To do:
Emit a verbatim copy of the lines running from the line with "match get_quota_row (lost" through the end of the material below.

(Supplied material)

(** [policy_store::put_policy] on a document the engine can read. A failure is
    logged and nothing more. *)
Definition seed_default_policy (io : RoundTrip) (id : string) (p : PgPolicyBackend) : PgPolicyBackend :=
  match dto_to_doc default_document with
  | Err _ => p
  | Ok doc =>
      let p' := {| rows := <[(id, DEFAULT_TENANT_POLICY) := doc]> p.(rows); db_up := p.(db_up) |} in
      match io with
      | None => p'
      | Some (_, applied) => if applied then p' else p
      end
  end.

Definition store_create (t : TenantTurn) (self : TenantStoreInner) (tenant : Tenant) : vresult () * TenantStoreInner :=
  match self with
  | Database_ db =>
      match create_tenant_row t.(tt_io) t.(tt_db_now) db tenant with
      | (Ok _, db') => (Ok tt, Database_ (set_policies db' (seed_default_policy t.(tt_seed) tenant.(tn_id) db'.(policy_table))))
      | (Err e, db') => (Err e, Database_ db')
      end
  | Memory_ m =>
      if bool_decide (is_Some (m !! tenant.(tn_id)))
      then (Err (ValidationError "id" ("tenant '" +:+ tenant.(tn_id) +:+ "' already exists")), self)
      else (Ok tt, Memory_ (<[tenant.(tn_id) := tenant]> m))
  end.

Definition lost (io : RoundTrip) : option string := fst <$> io.

Definition store_get (t : TenantTurn) (self : TenantStoreInner) (id : string) : vresult Tenant :=
  match self with
  | Database_ db => get_tenant_row (lost t.(tt_io)) db id
  | Memory_ m => ok_or (m !! id) (Errors.TenantNotFound id)
  end.

Definition store_list (t : TenantTurn) (self : TenantStoreInner) : vresult (list Tenant) :=
  match self with
  | Database_ db => list_tenant_rows (lost t.(tt_io)) db
  | Memory_ m => Ok (order_by (fun a b => String.leb a.(tn_slug) b.(tn_slug))
      (List.filter (fun x => bool_decide (x.(tn_deleted_at) = None)) (map snd (map_to_list m))))
  end.

Definition deleted_tenant (now : Z) (t : Tenant) : Tenant :=
  {| tn_id := t.(tn_id); tn_slug := t.(tn_slug); tn_display_name := t.(tn_display_name); tn_tier := t.(tn_tier);
     tn_root_key_id := t.(tn_root_key_id); tn_kind := t.(tn_kind); tn_allowed := t.(tn_allowed);
     tn_default := t.(tn_default); tn_tags := t.(tn_tags); tn_created_at := t.(tn_created_at);
     tn_updated_at := t.(tn_updated_at); tn_deleted_at := Some now |}.

Definition store_soft_delete (t : TenantTurn) (self : TenantStoreInner) (id : string) : vresult () * TenantStoreInner :=
  match self with
  | Database_ db => let '(r, db') := soft_delete_tenant t.(tt_io) t.(tt_db_now) db id in (r, Database_ db')
  | Memory_ m =>
      match m !! id with
      | None => (Err (Errors.TenantNotFound id), self)
      | Some x => if bool_decide (is_Some x.(tn_deleted_at)) then (Err (Errors.TenantNotFound id), self)
                  else (Ok tt, Memory_ (<[id := deleted_tenant t.(tt_now) x]> m))
      end
  end.

(** ** tenant_handlers.rs: validation *)

Definition slug_char (a : ascii) : bool := Str.ascii_in 97 122 a || Str.ascii_in 48 57 a || Ascii.eqb a "-".

Definition validate_slug (slug : string) : result string () :=
  if Str.is_empty slug then Err "slug must not be empty"
  else if negb (Str.forallb slug_char slug)
  then Err "slug must contain only lowercase letters, digits, and hyphens"
  else Ok tt.

Definition parse_tier (t : option string) : result string TenantTier :=
  match t with
  | None => Ok Shared
  | Some s =>
      if decide (s = "shared") then Ok Shared
      else if decide (s = "dedicated") then Ok Dedicated
      else if decide (s = "sovereign") then Ok Sovereign
      else Err ("unknown tier '" +:+ s +:+ "'; must be one of: shared, dedicated, sovereign")
  end.

(** The loop over an override: [out] is what was pushed so far. *)
Fixpoint project_environments (out : list SecretEnvironment) (l : list string) :
    result string (list SecretEnvironment) :=
  match l with
  | [] => Ok out
  | s :: l' =>
      env ← env_of_str s;
      if bool_decide (env = Prod)
      then Err "project tenants cannot allow PROD — create a separate production tenant"
      else project_environments (if bool_decide (env ∈ out) then out else out ++ [env]) l'
  end.

Definition resolve_allowed_environments (kind : TenantKind) (override : option (list string)) :
    result string (list SecretEnvironment) :=
  match kind with
  | Production => Ok (default_allowed Production)
  | Project =>
      match override with
      | None | Some [] => Ok (default_allowed Project)
      | Some l =>
          out ← project_environments [] l;
          match out with [] => Err "allowed_environments must not be empty" | _ => Ok out end
      end
  end.

Definition resolve_default_environment (kind : TenantKind) (allowed : list SecretEnvironment)
    (override : option string) : result string SecretEnvironment :=
  env ← match override with
        | None => Ok (default_environment kind)
        | Some s => if Str.is_empty s then Ok (default_environment kind) else env_of_str s
        end;
  if bool_decide (env ∈ allowed) then Ok env
  else Err ("default_environment " +:+ env_str env +:+ " is not in allowed_environments").

Definition vault_error_status (e : VaultError) : Z :=
  match e with Errors.TenantNotFound _ => 404 | ValidationError _ _ => 422 | _ => 500 end.

Definition unprocessable {A} (code : string) (r : result string A) : result TenantReply A :=
  match r with Ok a => Ok a | Err msg => Err (422, TBErr code msg) end.

Definition not_blank (code field s : string) : result TenantReply () :=
  if Str.is_empty (Str.trim s) then Err (422, TBErr code (field +:+ " must not be blank")) else Ok tt.

Definition normal_tags (tags : option (list string)) : list string :=
  List.filter (fun t => negb (Str.is_empty t)) (map (fun t => to_lowercase (Str.trim t)) (default [] tags)).

(** The checks of [create_tenant], and the record they yield. *)
Definition requested_tenant (now : Z) (fresh : string) (p : CreateTenantRequest) : result TenantReply Tenant :=
  _ ← unprocessable "invalid_slug" (validate_slug p.(cq_slug));
  _ ← not_blank "invalid_display_name" "display_name" p.(cq_display_name);
  _ ← not_blank "invalid_root_key_id" "root_key_id" p.(cq_root_key_id);
  tier ← unprocessable "invalid_tier" (parse_tier p.(cq_tier));
  kind ← unprocessable "invalid_tenant_kind" (kind_of_str (default "project" p.(cq_kind)));
  allowed ← unprocessable "invalid_allowed_environments" (resolve_allowed_environments kind p.(cq_allowed));
  env ← unprocessable "invalid_default_environment" (resolve_default_environment kind allowed p.(cq_default));
  Ok {| tn_id := fresh; tn_slug := p.(cq_slug); tn_display_name := p.(cq_display_name); tn_tier := tier;
        tn_root_key_id := p.(cq_root_key_id); tn_kind := kind; tn_allowed := allowed; tn_default := env;
        tn_tags := normal_tags p.(cq_tags); tn_created_at := now; tn_updated_at := now; tn_deleted_at := None |}.

(** ** Handlers *)

Context (parse_uuid : string -> option string).

Definition create_tenant (t : TenantTurn) (self : TenantStoreInner) (p : CreateTenantRequest) :
    TenantReply * TenantStoreInner :=
  match requested_tenant t.(tt_now) t.(tt_fresh) p with
  | Err r => (r, self)
  | Ok tenant =>
      match store_create t self tenant with
      | (Ok _, self') => ((201, TBTenant tenant), self')
      | (Err e, self') => ((vault_error_status e, TBErr "create_failed" (display debug_str e)), self')
      end
  end.

Definition list_tenants (t : TenantTurn) (self : TenantStoreInner) : TenantReply :=
  match store_list t self with
  | Ok l => (200, TBTenants l)
  | Err e => (500, TBErr "list_failed" (display debug_str e))
  end.

Definition invalid_id : TenantReply := (400, TBErr "invalid_id" "tenant id must be a valid UUID").
Definition no_tenant (id : string) : TenantReply := (404, TBErr "not_found" ("tenant '" +:+ id +:+ "' not found")).

(** Administrators read any tenant, members their own. *)
Definition may_read {auth : Authenticator} (admin : AdminAuth) (headers : HeaderMap) (id : string) :
    result TenantReply () :=
  match ApiKeys.authenticate admin headers with
  | Ok _ => Ok tt
  | Err _ =>
      match resolve headers with
      | Ok who =>
          if bool_decide (who.(tenant_id) = id) then Ok tt
          else Err (403, TBErr "cross_tenant_denied" ("you can read your own tenant; reading another requires "
                      +:+ "platform administration"))
      | Err e => Err (401, TBErr "unauthenticated" e)
      end
  end.

Definition get_tenant {auth : Authenticator} (admin : AdminAuth) (headers : HeaderMap) (t : TenantTurn)
    (self : TenantStoreInner) (id : string) : TenantReply :=
  match parse_uuid id with
  | None => invalid_id
  | Some tenant =>
      match may_read admin headers id with
      | Err r => r
      | Ok _ =>
          match store_get t self tenant with
          | Ok x => (200, TBTenant x)
          | Err (Errors.TenantNotFound _) => no_tenant id
          | Err e => (500, TBErr "get_failed" (display debug_str e))
          end
      end
  end.

Definition delete_tenant (t : TenantTurn) (self : TenantStoreInner) (id : string) : TenantReply * TenantStoreInner :=
  match parse_uuid id with
  | None => (invalid_id, self)
  | Some tenant =>
      match store_soft_delete t self tenant with
      | (Ok _, self') => ((204, TBNone), self')
      | (Err (Errors.TenantNotFound _), self') => (no_tenant id, self')
      | (Err e, self') => ((500, TBErr "delete_failed" (display debug_str e)), self')
      end
  end.

(** *** Quotas *)

Definition no_database : TenantReply := (503, TBErr "no_database" "quota management requires DATABASE_URL").
Definition no_quota (id : string) : TenantReply :=
  (404, TBErr "not_found" ("quota not found for tenant '" +:+ id +:+ "'")).

Definition list_quotas (t : TenantTurn) (self : TenantStoreInner) : TenantReply :=
  match self with
  | Memory_ _ => no_database
  | Database_ db =>
      match list_quota_rows (lost t.(tt_io)) db with
      | Ok l => (200, TBQuotas l)
      | Err e => (500, TBErr "list_failed" (quota_error_text e))
      end
  end.

Definition get_quota (t : TenantTurn) (self : TenantStoreInner) (id : string) : TenantReply :=
  match self with
  | Memory_ _ => no_database
  | Database_ db =>
      match parse_uuid id with
      | None => invalid_id
      | Some tenant =>
          match get_quota_row (lost t.(tt_io)) db tenant with
          | Ok q => (200, TBQuota tenant q)
          | Err (QNotFound _) => no_quota id
          | Err e => (500, TBErr "get_failed" (quota_error_text e))
          end
      end
  end.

(End Supplied material)

Answer to the problem:
          match get_quota_row (lost t.(tt_io)) db tenant with
          | Ok q => (200, TBQuota tenant q)
          | Err (QNotFound _) => no_quota id
          | Err e => (500, TBErr "get_failed" (quota_error_text e))
          end
      end
  end.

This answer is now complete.